I haven’t seen much about the Lubavitcher Rebbe in apologetics, in case you were wondering, but I did find this essay by Michael Brown insisting that the differences between this story and the Jesus story are enough to prove that the claims of Jesus’s resurrection can’t possibly be due to cognitive dissonance but must be the real thing. It’s reminiscent of those God of the gaps arguments in which the gaps keep shrinking; a ‘resurrection of the gaps’ argument. Make of it what you will, but the fact remains that we do now have conclusive proof that it’s possible for people to become convinced that their dead would-be Messiah is still alive even in the absence of an actual resurrection. I think it’s pushing it to require a documented example of a naturally-caused situation that turned out exactly the same way as the Jesus stories before believing that those stories might have been caused by something other than a genuine resurrection.

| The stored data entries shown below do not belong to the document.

(* ===== verification/ExecGateway.v ===== *)
(** * ExecGateway: the data-plane gateway.

    Models [pkg/execgw]: the id resolver over the node inventories
    ([resolver.go]), the credential index and [Open] ([gateway.go]), the
    agent-sandbox routes ([agentsandbox.go]), the envd services ([envd.go]), and
    how [cmd/sandbox-apiserver] mounts them behind one credential check
    ([startRouter]).

    The SDK that reaches a guest is not part of the repository: connecting to a
    node, looking a sandbox up and each guest operation are events, and a handle
    is known by the call that bound it.  Deadlines and logs are left out. *)

From S2P Require Import Prelude GoStrings K8s SandboxId Types StoreModel E2bModel.

Module ExecGw.
Import Store Resolver.
#[local] Open Scope prog_scope.

Definition ErrUnknownSandbox : gerror := Sentinel "execgw: no node holds that sandbox".
Definition IsUnknownSandbox (e : gerror) : bool := errors_Is e "execgw: no node holds that sandbox".

(** ** What the gateway calls *)

(** How a handle was bound: [Attach] to the owner, or [Lookup] through a node. *)
Inductive Via := Attached (addr : string) | LookedUp (entry : string).

Record Handle := mkHandle { hdVia : Via; hdClaimID : string; hdToken : string }.

Record Cmd := mkCmd { cdArgv : list string; cdCwd : string; cdEnv : strmap; cdStdin : option string }.

(** The writes [Run] made to its two writers ([true]: stderr), in order. *)
Record RunOutcome := mkRun { roWrites : list (bool * string); roCode : Z; roErr : option gerror }.

Record FileInfo := mkFileInfo { fiName : string; fiKind : string; fiSize : Z; fiMode : Z }.

(** [StartResponse] events of the envd process stream. *)
Inductive ProcessEvent :=
| PEStart (pid : Z)
| PEData (stderr : bool) (data : string)
| PEEnd (exitCode : Z) (exited : bool) (status : string) (err : option string).

Inductive ExecE : Type -> Type :=
| XListNodes : ExecE (result (list string))
| XNodeInventory (node : string) : ExecE (result NodeInventory)
| XConnect (addr fleetToken : string) : ExecE (option gerror)
| XLookup (entry claimID tok : string) : ExecE (option gerror)
| XRun (sb : Handle) (cmd : Cmd) : ExecE RunOutcome
| XWriteFile (sb : Handle) (path body : string) : ExecE (option gerror)
| XReadFile (sb : Handle) (path : string) : ExecE (result string)
| XListDir (sb : Handle) (path : string) : ExecE (result (list FileInfo))
| XStat (sb : Handle) (path : string) : ExecE (result FileInfo)
| XMkdir (sb : Handle) (path : string) (parents : bool) : ExecE (option gerror)
| XRemove (sb : Handle) (path : string) (recursive : bool) : ExecE (option gerror)
| XRename (sb : Handle) (source destination : string) : ExecE (option gerror)
| XSend (ev : ProcessEvent) : ExecE (option gerror).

But, finally… what I’ve learned is that it’s OK not to know exactly what happened, and that that doesn’t mean we have to default to believing in the resurrection. When my daughter was little and would wake up scared in the night, she would sob to me that she’d heard a funny noise and thought it was a ghost coming to get her. And, when I didn’t know what had caused whatever she’d heard, she would say “But how do you know it’s not a ghost?” So there I was, in the middle of the night and half asleep, trying to explain to a three-year-old that the probability of our house being the one place ghosts would ever show up after ghost-hunters had utterly failed to find convincing evidence of them anywhere else was actually negligibly low, unlike, say, the probability of the funny noise having been air in the pipes or some other natural explanation. And, no, I don’t think I explained it as well as that at the time, though I think I eventually got the message across. But I also got the message myself.

Setting aside, for a moment, anything you do or don’t believe about the existence of gods or miracles or resurrections (or, if you prefer, assuming for the sake of this argument that all of them might exist)… Christian theology would require me to believe that Yahweh raised Jesus from the dead in order for him to show himself to what can be calculated on even the most optimistic estimates to be an infinitesmally small fraction of all humanity, in order to get across a message that was supposedly vital for the salvation of all of said humanity despite conflicting with what Yahweh explicitly told his people in the past. And, yes, yes, gods are gods and they get to do whatever they want even if it seems incomprehensible to mortals and all that, but the problem is that Christian theology also requires me to believe that Yahweh considers this message of vital importance for every human soul to hear… and that is extremely at odds with a method of delivery that would miss so many (not to mention that it would be deliberately ignored by so many others on the grounds of contradicting what were supposedly Yahweh’s express words). It’s not just that Christianity asks me to believe incredibly improbable things, it’s that it asks me to believe impossibly inconsistent things.

So, when Christianity is claiming that all of the above is the explanation for a sequence of events for which we do, in fact, now know of plausible natural explanations, then, no, I’m not going to believe that that is the case. Yes, I’ve loved getting actual alternative explanations after all the years of wondering. But, even without knowing exactly what caused the funny noises that my daughter heard in the middle of the night, I still think it’s fair to conclude that it wasn’t a ghost; and even without knowing the exact sequence of events that led the disciples and then Paul to believe that Jesus had risen from the dead, I still think it’s fair to conclude that it wasn’t Jesus actually rising from the dead.